I'm a completely newbie on Assembly Language, on MASM.

Recently I decided to study Assembly Language, to make up for the time I wasted in college. I've got a book which was writing with 16bit examples, so I thought, that was something 20 years ago, why don't I try something new?

I can't find any book in the world teaching 64bit assembly programming, so the only way for me is trying, searching, thinking, and keep trying. After some time I got ml64.exe and the linker working, started writing my first program.

Now I have several questions for you:

1. I don't need to define STACK segment in the future, with MASM9.0, right?

2. Do I need to initialize DS and CS explicitly in my program? If I do, how should I do it?

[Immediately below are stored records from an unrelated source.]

#[export] Instance token_pointer : JSONPointer := {|
  Pointer := list string;
  zeroPointer := [];
  newPointer s :=
    match chars s with
    | [] => Ok []
    | "/"%char :: l => Ok (tokensOf [] l)
    | _ => Err (New "JSON pointer must be empty or start with a slash")
    end;
  DecodedTokens p := p;
  ptrGet p d := match lookupAt p d with Some v => Ok v | None => Err (New "no such node") end;
  ptrSet p d x := match assignAt p x d with Some v => Ok v | None => Err (New "no such node") end;
|}.

Definition escapeChar (c : ascii) : list ascii :=
  if Ascii.eqb c "~"%char then chars "~0" else if Ascii.eqb c "/"%char then chars "~1" else [c].

Lemma tokensOf_escape t acc rest :
  tokensOf acc (flat_map escapeChar t ++ rest) = tokensOf (reverse t ++ acc) rest.
Proof.
  revert acc. induction t as [|c t IH]; intros acc; [done|]. cbn [flat_map]. rewrite <- (assoc_L app).
  rewrite reverse_cons, <- (assoc_L app). cbn [app]. rewrite <- IH. unfold escapeChar.
  destruct (Ascii.eqb_spec c "~"%char) as [->|Hc]; [done|].
  destruct (Ascii.eqb_spec c "/"%char) as [->|Hc']; [done|].
  cbn [app tokensOf]. by destruct c as [[] [] [] [] [] [] [] []].
Qed.

Lemma tokensOf_pointer tokens : tokens ≠ [] →
  tokensOf [] (chars (joinWith "/" (escapeToken <$> tokens))) = tokens.
Proof.
  induction tokens as [|t tokens IH]; intros Hne; [done|]. destruct tokens as [|t' tokens].
  - cbn [fmap list_fmap joinWith]. unfold escapeToken. rewrite chars_of_chars, <- (app_nil_r (flat_map _ _)).
    change (flat_map _ _) with (flat_map escapeChar (chars t)).
    rewrite tokensOf_escape. cbn [tokensOf]. by rewrite app_nil_r, reverse_involutive, of_chars_chars.
  - change (joinWith "/" (escapeToken <$> t :: t' :: tokens))
      with (escapeToken t +:+ "/" +:+ joinWith "/" (escapeToken <$> t' :: tokens))%string.
    rewrite !chars_app. unfold escapeToken at 1. rewrite chars_of_chars.
    change (flat_map _ _) with (flat_map escapeChar (chars t)).
    rewrite tokensOf_escape. cbn [chars app tokensOf]. rewrite IH by done.
    by rewrite app_nil_r, reverse_involutive, of_chars_chars.
Qed.

Lemma absent_lookupAt tokens d : absent tokens d = true → lookupAt tokens d = None.
Proof.
  revert d. induction tokens as [|t tokens IH]; intros d; [done|]. cbn [absent lookupAt].
  intros [Hl|Hc]%orb_true_iff.
  - assert (child t d = None) as ->; [|done].
    destruct d as [| | | | | |l|m| | |]; cbn [lacks child] in *; try done; [|by apply bool_decide_eq_true in Hl].
    destruct (elementIndex t) as [n|]; [|done]. cbn. by apply lookup_ge_None, Nat.leb_le.
  - destruct (child t d) as [c|]; [|done]. cbn. by apply IH.
Qed.

Lemma noParent_assignAt tokens x d : noParent tokens d = true → assignAt tokens x d = None.
Proof.
  revert d. induction tokens as [|t tokens IH]; intros d; [done|]. destruct tokens as [|t' tokens].
  - destruct d as [| | | | | |l|m| | |]; cbn [noParent lacks assignAt withChild]; try done.
    destruct (elementIndex t) as [n|]; [|done]. intros Hl%Nat.leb_le. cbn [mbind option_bind].
    by destruct (Nat.ltb_spec n (length l)); [lia|].
  - rewrite assignAt_cons by done. intros [Hl|Hc]%orb_true_iff.
    + assert (absent [t] d = true) as Ha%absent_lookupAt by (cbn; by rewrite Hl).
      cbn in Ha. by destruct (child t d).
    + destruct (child t d) as [c|]; [|done]. cbn [mbind option_bind]. by rewrite IH.
Qed.

#[export] Instance token_pointer_laws : JSONPointerLaws.
Proof.
  split.
  - intros tokens Hne. exists tokens. split; [|done]. unfold newPointer, token_pointer, pointerText.
    rewrite chars_app. cbn [chars app]. by rewrite tokensOf_pointer.
  - intros p d v Hv. cbn in *. by rewrite Hv.
  - intros p d Ha%absent_lookupAt. cbn in *. by rewrite Ha.
  - intros p d x d' _ Ha. cbn in *. by rewrite Ha.
  - intros p d x Hn%(noParent_assignAt _ x). cbn in *. by rewrite Hn.
Qed.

3. Is there an example with full features of 64bit assembly programming you can post? That will help me and any other newbies so much.

Thanks

vogelsang

Hi,

for 64 bit assembly use JWASM. Here is the link:
http://japheth.de/
Unzip it and there you'll find many examples for 16/32/64 bits. Also here is subforum for 64 bit programming. There is not many books for x64 assembly and web tuts. But it may be helpful:
http://masm32.com/board/index.php?topic=2732.0

Welcome to the forum :t
"How beautiful this world ruled by dibs, not a gun!"
...

GoneFishing

Why do you want to start learning MASM from 64 bit version?
MASM32 already has documentation and tons of examples.
Anyway here's an Introduction to x64 Assembly which contains Hello world application source code.
A short quotation from Conclusion:
Quote
This has been a necessarily brief introduction to x64 assembly programming. The next step is to browse the IntelĀ® 64 and IA-32 Architectures Software Developer's Manuals. Volume 1 contains the architecture details and is a good start if you know assembly. Other places are assembly books or online assembly tutorials. To get an understanding of how your code executes, it is instructive to step through code in debugger, looking at the disassembly, until you can read assembly code as well as your favorite language. For C/C++ compilers, debug builds are much easier to read than release builds so be sure to start there. Finally, read the forums at masm32.com for a lot of material.

Good luck!

Gunther

Hi shabi101,

first things first: Welcome to thze forum.

As a replenishment to Vertograd and Vogelsangs posts, we've a special 64 bit subforum. It contains examples for Windows, Linux and BSD. Good luck.

Gunther
You have to know the facts before you can distort them.